Он повторил этот жест. Но, как и йиланы, он расценил этот жест как часть целого, что включает в себя все тело, все члены. Поэтому, не отдавая себе в этом отчета, он опустил одно плечо, поднял руку на уровне груди, показывая, как женщина, жест защиты, и даже ноги поставил, как Матили. Неннэ увидел эти противоречащие движения и ничего не понял, как не понимал многое другое, связанное с Керриком. Ему все это не нравилось, но он переборол себя и скрыл свои чувства. Наступил момент, когда он должен был сказать Керрику все. Это случилось именно тогда, когда он все понял.
– Иди сюда, я попробую все объяснить! – Они отошли к деревьям, чтобы их никто не слышал. – Это слова, которые ты произнес прошлым вечером. Ты разговаривал с мандукта, ты кричал, и это слышали многие. Матили передали все, о чем ты говорил. То, что она делала рукой, когда увидела тебя, – это то, что делают глупые женщины, чтобы отвратить от себя Карогниса.
Керрика это озадачило.
– Мои слова прошлым вечером и Карогнис? Я ничего не понимаю.

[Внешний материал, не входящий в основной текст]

(* ===== verification/TapServerSpec.v ===== *)
(** * What the tapfd service does to the switch and to its clients *)
From S2P Require Import Prelude Errors GoStrings GoNet BpfTypes Mac Geneve Prog SlotTable Netns.
From S2P Require Import Netlink Config Metadata Loader Context Flock Attach AttachSpec PortSpec.
From S2P Require Import GoText Tapfd TapfdSpec TapfdFd HostIo TapfdFdSpec TapServer HandoffSpec.

(** ** Operations that leave the connections alone *)
Definition same_conns (g g' : host_io) : Prop :=
  io_in g' = io_in g ∧ io_msgs g' = io_msgs g ∧ io_log g' = io_log g.
Lemma same_conns_refl g : same_conns g g.
Proof. done. Qed.
Lemma same_conns_trans g1 g2 g3 : same_conns g1 g2 → same_conns g2 g3 → same_conns g1 g3.
Proof. unfold same_conns. intros (?&?&?) (?&?&?). split_and!; congruence. Qed.

(** Events on nothing but descriptors, devices, maps and slots. *)
Definition off_conn (B : Type) (e : ev B) : Prop :=
  match e with
  | EKern (ConnRead _) => False
  | EKern (ConnWrite _ _) => False
  | EKern (ConnReadMsg _ _ _) => False
  | EKern (ConnWriteMsg _ _ _) => False
  | EKern (ConnClose _) => False
  | _ => True
  end.
Lemma off_conn_within ns_of B (e : ev B) : off_conn B e → within (@io_ok false) (@io_step ns_of) same_conns B e.
Proof.
  destruct e as [| | | |B q]; try done. intros Hq. split; [by destruct q|].
  intros g b g'. destruct q; try done; cbn [io_step]; try (by intros ->);
    destruct b; try (by intros ->).
  all: try (intros (_ & _ & ->); done).
  - intros (n & _ & ->). done.
  - intros [_ ->]. done.
Qed.
Lemma obeys_mono {A} (P P' : ∀ B, ev B → Prop) (p : prog A) :
  (∀ B e, P B e → P' B e) → obeys P p → obeys P' p.
Proof. intros H. induction p as [a|B e k IH]; simpl; naive_solver. Qed.

Ltac off_conn := obeys ltac:(exact I).
#[local] Hint Extern 1 (obeys off_conn (call _)) => split; [exact I|intros []; exact I] : obeys.

Lemma stores_off i ws : obeys off_conn (stores i ws).
Proof. induction ws as [|w ws IH]; [done|]. cbn [stores]. off_conn. Qed.
Lemma UpdateSlotFields_off n i f : (∀ p, obeys off_conn (f p)) → obeys off_conn (UpdateSlotFields n i f).
Proof. intros. unfold UpdateSlotFields. by destruct (GetSlot n i). Qed.
Lemma TryAllocate_off n i ip : obeys off_conn (TryAllocate n i ip).
Proof. unfold TryAllocate, cas. off_conn. Qed.
Lemma TryRelease_off n i ip : obeys off_conn (TryRelease n i ip).
Proof. unfold TryRelease, cas. off_conn. Qed.
Lemma GetInnerIP_off n i : obeys off_conn (GetInnerIP n i).
Proof. unfold GetInnerIP. off_conn. Qed.
Lemma TryUpdateInnerIP_off n i old new : obeys off_conn (TryUpdateInnerIP n i old new).
Proof. unfold TryUpdateInnerIP, cas. off_conn. Qed.
Lemma FindFreeSlot_off n ip : obeys off_conn (FindFreeSlot n ip).
Proof.
  unfold FindFreeSlot. generalize 0. induction (Z.to_nat n) as [|k IH]; intros i; [done|].
  cbn [FindFreeSlot_loop]. apply obeys_bind; [apply TryAllocate_off|]. intros []; [done|apply IH].
Qed.
Lemma Do_off {A} ns (f : M A) : obeys off_conn f → obeys off_conn (Do ns f).
Proof. intros. unfold Do. off_conn. Qed.
Lemma GetByName_off n : obeys off_conn (GetByName n).
Proof. unfold GetByName. off_conn. Qed.
Lemma NetNS_Close_off ns : obeys off_conn (NetNS_Close ns).
Proof. unfold NetNS_Close. off_conn. Qed.
#[local] Hint Resolve stores_off UpdateSlotFields_off TryAllocate_off TryRelease_off GetInnerIP_off TryUpdateInnerIP_off
  FindFreeSlot_off GetByName_off NetNS_Close_off : obeys.
#[local] Hint Extern 2 (obeys off_conn (Do _ _)) => apply Do_off; solve [off_conn] : obeys.
Lemma read_slot_off {A} n i (k : SlotItem → M A) : (∀ x, obeys off_conn (k x)) → obeys off_conn (read_slot n i k).
Proof. intros. unfold read_slot. destruct (GetSlot n i); [|done]. cbn [deref]. off_conn. Qed.
Lemma store_slot_off {A} n i w (k : M A) : obeys off_conn k → obeys off_conn (store_slot n i w k).
Proof. intros. unfold store_slot. destruct (GetSlot n i); [|done]. cbn [deref]. off_conn. Qed.
#[local] Hint Extern 2 (obeys off_conn (read_slot _ _ _)) => apply read_slot_off; solve [off_conn] : obeys.
#[local] Hint Extern 2 (obeys off_conn (store_slot _ _ _ _)) => apply store_slot_off; solve [off_conn] : obeys.
Lemma MoveDevice_off d f t : obeys off_conn (MoveDevice d f t).
Proof. unfold MoveDevice, do_opt. off_conn. Qed.
Lemma GetLinkInNs_off ns n : obeys off_conn (GetLinkInNs ns n).
Proof. unfold GetLinkInNs. off_conn. Qed.
Lemma GetMTUInNs_off ns n : obeys off_conn (GetMTUInNs ns n).
Proof. unfold GetMTUInNs, GetMTU, link_by_name. off_conn. Qed.
#[local] Hint Resolve MoveDevice_off GetLinkInNs_off GetMTUInNs_off : obeys.
Lemma validateAttachMTU_off s i k o : obeys off_conn (validateAttachMTU s i k o).
Proof. unfold validateAttachMTU. off_conn. Qed.
Lemma writeGeneveOpts_off i v : obeys off_conn (writeGeneveOpts i v).
Proof. unfold writeGeneveOpts. off_conn. Qed.
Lemma ResetStats_off n i : obeys off_conn (ResetStats n i).
Proof. unfold ResetStats, GetStats. off_conn. Qed.
#[local] Hint Resolve validateAttachMTU_off writeGeneveOpts_off ResetStats_off : obeys.
Lemma attach_publish_off s opts i ip kind v t : obeys off_conn (attach_publish s opts i ip kind v t).
Proof. unfold attach_publish. off_conn. Qed.
#[local] Hint Resolve attach_publish_off : obeys.
Lemma or_rollback_off {A} n i ip w (p : M A) : obeys off_conn p → obeys off_conn (or_rollback (TryRelease n i ip) w p).
Proof. intros. unfold or_rollback. off_conn. Qed.
#[local] Hint Extern 2 (obeys off_conn (or_rollback _ _ _)) => apply or_rollback_off; solve [off_conn] : obeys.
Lemma with_port_moved_off {A} s opts i kind ip (k : M A) :
  obeys off_conn k → obeys off_conn (with_port_moved s opts i kind (TryRelease (sx_numSlots s) i ip) k).
Proof. intros. unfold with_port_moved. off_conn. Qed.
#[local] Hint Resolve with_port_moved_off : obeys.
Lemma attach_claimed_off s opts v t ip i : obeys off_conn (attach_claimed s opts v t ip i).
Proof.
  unfold attach_claimed. cbv zeta. apply obeys_bind; [auto with obeys|]. intros _. apply read_slot_off. intros x.
  match goal with |- obeys _ (if _ then _ else ?k) => assert (obeys off_conn k) as Hk by off_conn end.
  destruct (_ =? PortKindTap); [|done]. apply read_slot_off. intros y. off_conn.
Qed.
#[local] Hint Resolve attach_claimed_off : obeys.
Lemma Attach_off s opts : obeys off_conn (Attach s opts).
Proof. unfold Attach, attach_claim. off_conn. Qed.
Lemma Detach_off s opts : obeys off_conn (Detach s opts).
Proof. unfold Detach, detach_device, detach_release. off_conn. Qed.
Lemma SetPortUp_off s opts : obeys off_conn (SetPortUp s opts).
Proof. unfold SetPortUp, port_up_commit. off_conn. Qed.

– Карогнис – дьявол, так же, как и мургу. Если он на ком-то остановит свой взгляд, то этого человека постигнет беда.
– Что у меня общего с Карогнисом?
– Некоторые считают, что ты говоришь языком Карогниса. Ты произнес слова о Кадайре, которые были услышаны. Все это нехорошо.

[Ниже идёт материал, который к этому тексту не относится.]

(* ===== verification/Typed.v ===== *)
(** * Every value fits its field

    The slot memory is shared with the datapath, which reads fixed-width
    words.  Here every store of the control plane is shown to fit the field it
    goes to, for typed options, for the texts of the metadata, and for
    whatever bytes the clients of the provider socket send. *)
From S2P Require Import Prelude Errors GoStrings GoText GoNet GoNetSpec BpfTypes Mac Geneve Prog SlotTable Interleave Netns.
From S2P Require Import Netlink Config MgmtService Metadata Loader Context Flock Attach AttachSpec Provision ProvisionSpec.
From S2P Require Import Stop StopSpec PortSpec Footprint Safety Tapfd TapfdFd HostIo TapfdFdSpec TapServer.
#[local] Notation bytes := (Forall is_u8).

(** ** Field widths of vswitchSlotItem *)
Definition mac_typed (m : list Z) : Prop := length m = 6%nat ∧ bytes m.
Record cidr_typed (c : MgmtCidr) : Prop := {
  ct_ip : is_u32 (mc_Ip c); ct_mask : is_u32 (mc_Mask c); ct_ifindex : is_u32 (mc_Ifindex c);
  ct_mac : mac_typed (mc_MgmtMac c);
}.
Record slot_typed (x : SlotItem) : Prop := {
  st_ifindex : is_u32 (si_Ifindex x); st_ip : is_u32 (si_InnerIp x);
  st_tifindex : is_u32 (si_TransitIfindex x); st_tip : is_u32 (si_TransitIp x);
  st_gateway : is_u32 (si_TransitGatewayIp x); st_vni : is_u32 (si_TransitGeneveVni x);
  st_mac : mac_typed (si_TransitMac x); st_mode : is_u8 (si_Mode x); st_opts : is_u8 (si_GeneveOptsLen x);
  st_count : is_u32 (si_MgmtCidrCount x); st_cidr0 : cidr_typed (si_MgmtCidrs0 x);
  st_generation : is_u32 (si_Generation x); st_flags : is_u32 (si_Flags x);
  st_ext : length (si_MgmtCidrsExt x) = 2%nat ∧ Forall cidr_typed (si_MgmtCidrsExt x);
  st_ready : is_u32 (si_StatsReady x);
}.
#[export] Instance mac_typed_dec m : Decision (mac_typed m).
Proof. unfold mac_typed. apply _. Defined.
#[export] Instance cidr_typed_dec c : Decision (cidr_typed c).
Proof.
  refine (cast_if (decide (is_u32 (mc_Ip c) ∧ is_u32 (mc_Mask c) ∧ is_u32 (mc_Ifindex c) ∧ mac_typed (mc_MgmtMac c)))).
  - abstract (destruct_and!; by constructor).
  - abstract (intros []; naive_solver).
Defined.

Definition write_typed (w : slot_write) : Prop :=
  match w with
  | WIfindex v | WTransitIfindex v | WTransitIp v | WTransitGatewayIp v | WTransitGeneveVni v
  | WGeneration v | WFlags v | WStatsReady v | WMgmtCidrCount v => is_u32 v
  | WTransitMac m => mac_typed m
  | WMode v | WGeneveOptsLen v => is_u8 v
  | WMgmtCidrs0 c => cidr_typed c
  | WMgmtCidrsExt j c => (j < 2)%nat ∧ cidr_typed c
  end.
Notation ev_typed := (ev_fits write_typed (λ _ new, is_u32 new)).
Definition ans_typed {B} (e : ev B) : B → Prop :=
  match e in ev B return B → Prop with
  | ELoadIP _ => is_u32
  | ELoadSlot _ => slot_typed
  | _ => λ _, True
  end.
(** A program run by itself, the memory answering typed values. *)
Definition typed_sem : sem unit := MkSem (λ B e _, ev_typed B e) (λ B e _ b _, ans_typed e b).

Керрик посмотрел на угрюмое лицо Неннэ и понял, что если Неннэ и отрицал бы это, то в душе он был согласен с Матили. Саску слушали мандуктов и понимали их, когда те говорили о живом мире, о том, как Кадайр создавал мир и все, что в нем есть, и о том, что все существа, населявшие этот мир, знали об этом. В этом они были похожи на тану, которые видели жизнь во всем, что их окружало: в животных и птицах, даже в реках и деревьях. Зная, откуда пришла жизнь, они никогда не стали бы говорить об Эрманпадаре, кроме как с глубочайшим уважением. Керрик всегда забывал об этом. В нем, начиная с раннего детства, не укоренилась эта вера, как в тану и саску. Он попытался это загладить.

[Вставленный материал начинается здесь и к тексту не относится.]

(* ===== verification/Formed.v ===== *)
(** * Well-formed slots under concurrency

    Only [ProvisionPorts], [ReleasePorts] and [StopReleased] store the device,
    mode and prefix fields of a slot, and all three hold the switch's exclusive
    control lock while they run.  So the processes of a switch are one sequence
    of such calls, and beside it any number of clients that attach, detach,
    reserve, bring up or serve the provider socket without that lock.  Here the
    slots keep more than their field widths through all interleavings of the
    two: in particular the count of a slot's prefixes never covers an entry
    that was not written, and the bounds check on the index never fails. *)
From S2P Require Import Prelude Errors GoStrings GoText GoNet GoNetSpec BpfTypes Mac Geneve Prog SlotTable Interleave Netns.
From S2P Require Import Netlink Config MgmtService Metadata Loader Context Flock Attach AttachSpec Provision ProvisionSpec.
From S2P Require Import Stop StopSpec PortSpec Footprint Safety Tapfd TapfdFd HostIo TapfdFdSpec TapServer Typed.

(** ** Programs that never panic, whatever the answers *)
Fixpoint all_ends {A} (P : A → Prop) (p : prog A) : Prop :=
  match p with Ret a => P a | Vis e k => ∀ b, all_ends P (k b) end.
Definition calm {A} (p : M A) : Prop := all_ends (λ r, r ≠ Panic) p.

Lemma all_ends_bind {A B} (P : A → Prop) (Q : B → Prop) (p : prog A) (f : A → prog B) :
  all_ends P p → (∀ a, P a → all_ends Q (f a)) → all_ends Q (pbind p f).
Proof. induction p as [a|C e k IH]; simpl; auto. Qed.
Lemma all_ends_true {A} (p : prog A) : all_ends (λ _, True) p.
Proof. induction p as [a|C e k IH]; simpl; auto. Qed.
Lemma ends_in_all {A} (P : A → Prop) (p : prog A) : ends_in P p → all_ends P p.
Proof. induction p as [a|B e k IH]; simpl; [done|]. intros [_ Hk] b. auto. Qed.
Lemma calm_bind {A B} (p : prog A) (f : A → M B) : (∀ a, calm (f a)) → calm (pbind p f).
Proof. intros Hf. eapply all_ends_bind; [apply all_ends_true|]. intros a _. apply Hf. Qed.
Lemma calm_mbind {A B} (p : M A) (f : A → M B) : calm p → (∀ a, calm (f a)) → calm (mbind p f).
Proof. intros Hp Hf. eapply all_ends_bind; [exact Hp|]. intros [] Hr; try done. apply Hf. Qed.
Lemma calm_defer {A C} (c : prog C) (p : M A) : calm p → calm (with_defer c p).
Proof.
  intros Hp. eapply all_ends_bind; [exact Hp|]. intros r Hr. eapply all_ends_bind; [apply all_ends_true|]. by intros _ _.
Qed.
Lemma all_ends_mono {A} (P Q : A → Prop) (p : prog A) : all_ends P p → (∀ a, P a → Q a) → all_ends Q p.
Proof. induction p as [a|B e k IH]; simpl; auto. Qed.
Lemma calm_kern_ret {A} (p : M A) : kern_ret p → calm p.
Proof. intros H%ends_in_all. eapply all_ends_mono; [exact H|]. by intros []. Qed.
Lemma calm_read_slot {A} n i (k : SlotItem → M A) : i < n → (∀ x, calm (k x)) → calm (read_slot n i k).
Proof. intros Hi Hk. unfold read_slot. rewrite GetSlot_lt by done. intros x. apply Hk. Qed.

(** *** Release and stop *)
Lemma rescan_calm fuel p : calm (rescan fuel p).
Proof. induction fuel as [|fuel IH]; [done|]. apply calm_bind. by intros []. Qed.
Lemma ignore_err_calm m : calm m → calm (ignore_err m).
Proof. intros Hm. eapply all_ends_bind; [exact Hm|]. by intros []. Qed.
Lemma collect_loop_calm k n i set : i + Z.of_nat k ≤ n → calm (collect_loop k n i set).
Proof.
  revert i set. induction k as [|k IH]; intros i set Hi; cbn [collect_loop]; [done|].
  apply calm_read_slot; [lia|]. intros x. apply calm_mbind; [apply IH; lia|done].
Qed.
Lemma count_devices_calm k n i c : i + Z.of_nat k ≤ n → calm (count_devices_loop k n i c).
Proof.
  revert i c. induction k as [|k IH]; intros i c Hi; cbn [count_devices_loop]; [done|].
  apply calm_read_slot; [lia|]. intros x. apply IH. lia.
Qed.
Lemma validate_loop_calm k n i : i + Z.of_nat k ≤ n → calm (validate_released_loop k n i).
Proof.
  revert i. induction k as [|k IH]; intros i Hi; cbn [validate_released_loop]; [done|].
  rewrite GetSlot_lt by lia. cbn [deref]. apply calm_bind. intros ip. apply calm_bind. intros x.
  destruct (_ || _); [done|]. apply IH. lia.
Qed.
Lemma deletePortInterfaces_calm s l d : calm (deletePortInterfaces s l d).
Proof.
  induction l as [|it l IH]; cbn [deletePortInterfaces]; [done|]. cbv zeta.
  apply calm_mbind; [apply calm_kern_ret; kern_ret|]. intros _.
  apply calm_mbind; [apply calm_kern_ret; kern_ret|]. intros _. by apply calm_bind.
Qed.
Section calm.
Context (s : switchContext) (n : Z) (Hn : sx_numSlots s = n) (H0 : 0 ≤ n).
Lemma collect_and_delete_calm set d : calm (collect_and_delete s n set d).
Proof.
  unfold collect_and_delete, collectPortInterfaces. apply calm_mbind; [apply collect_loop_calm; lia|]. intros c.
  by apply calm_mbind; [apply deletePortInterfaces_calm|].
Qed.
Lemma release_body_calm fuel name opts : sc_N_ports (sx_cfg s) = n → calm (release_body fuel name opts s).
Proof.
  intros Hports. unfold release_body, countPortsWithDevices. rewrite Hports. cbv zeta.
  apply calm_mbind; [apply calm_kern_ret; kern_ret|]. intros nd. apply calm_defer.
  apply calm_mbind; [apply count_devices_calm; lia|]. intros before.
  apply calm_mbind; [|intros _; apply calm_mbind; [apply count_devices_calm; lia|done]].
  destruct (rl_Force opts).
  - unfold release_force. cbv zeta. apply calm_mbind; [apply ignore_err_calm, rescan_calm|]. intros _.
    apply calm_mbind; [apply collect_and_delete_calm|]. intros set. apply calm_mbind; [apply rescan_calm|]. intros _.
    by apply calm_mbind; [apply collect_and_delete_calm|].
  - unfold release_safe. cbv zeta. apply calm_bind. intros used. destruct (0 <? used); [done|].
    apply calm_mbind; [apply rescan_calm|]. intros _. by apply calm_mbind; [apply collect_and_delete_calm|].
Qed.
End calm.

– Я говорил это в гневе и страхе. Передай Матили, что это говорил вовсе не я; я не осознавал того, что говорил.
– Мне надо вернуться.
Неннэ повернулся и пошел прочь, так ничего и не поняв. Было совершенно очевидно теперь, что он был таким же суеверным, как и женщины. На этот раз Керрик не обнаружил гнева, который постоянно сопутствовал ему, и выкрикнул вслед несколько слов, которые еще больше усилили враждебность. Он ненавидел их тупость. Они всего-навсего обыкновенные устузоу. Да, это было так, но он думал как йилан, а он не должен был так думать. Он был таким же устузоу, как и они, а вовсе не йиланом.
Однако тем временем, пока он рассуждал таким образом, он шел по направлению к ханале узнать, как обстояли дела у двух самцов – йилан. Он был тану, но в этот момент он чувствовал, что его больше тянуло к йиланам.
– Очень скучно, – сказал Надаске и эту фразу сопроводил движением, означающим «уснул навсегда». – Все время мы проводим здесь, никто не навещает нас. Однажды, в далеком прошлом, ты вывел нас на прогулку вокруг города, и это было наслаждением. Но ты больше этого не делал, а мы вынуждены разговаривать только друг с другом, и нам почти ничего не осталось после проведенных здесь дней сказать друг другу. Когда-то ты заходил к нам, но, конечно, у тебя есть другие занятия, и поэтому ты редко здесь появляешься.
– Вы все еще живы, – сказал Керрик с некоторым чувством гнева и горечи. – Это хоть как-то должно утешить вас.
Надаске отвернулся, делая жесты, характерные для самок. Керрик улыбнулся этому: это был намек на то, что он вел себя недостойно: как женщина. Однако незадолго до этого была женщина, которая прогнала его, голодного, от костра. И он все еще до сих пор ничего не ел. Он огляделся по сторонам. У самцов от волнения был плохой аппетит, и поэтому от вчерашнего дня осталось немного мяса. Керрик оторвал кусок и съел его.
Имехей запричитал:
– Мы умрем здесь, сидя взаперти, мы умрем от голода.
– Не будьте так глупы.
Было бы совершенно безрассудно выражать равенство с самцами, так как его отношение к ним напоминало отношение самок. А кроме того, эти двое отводили ему главенствующую роль самки, когда он был с ними. В нем снова нарастал гнев: неужели его нигде не признавали своим?
– Вайнти вернулась, – сказал он. – Она и многие другие находятся недалеко отсюда.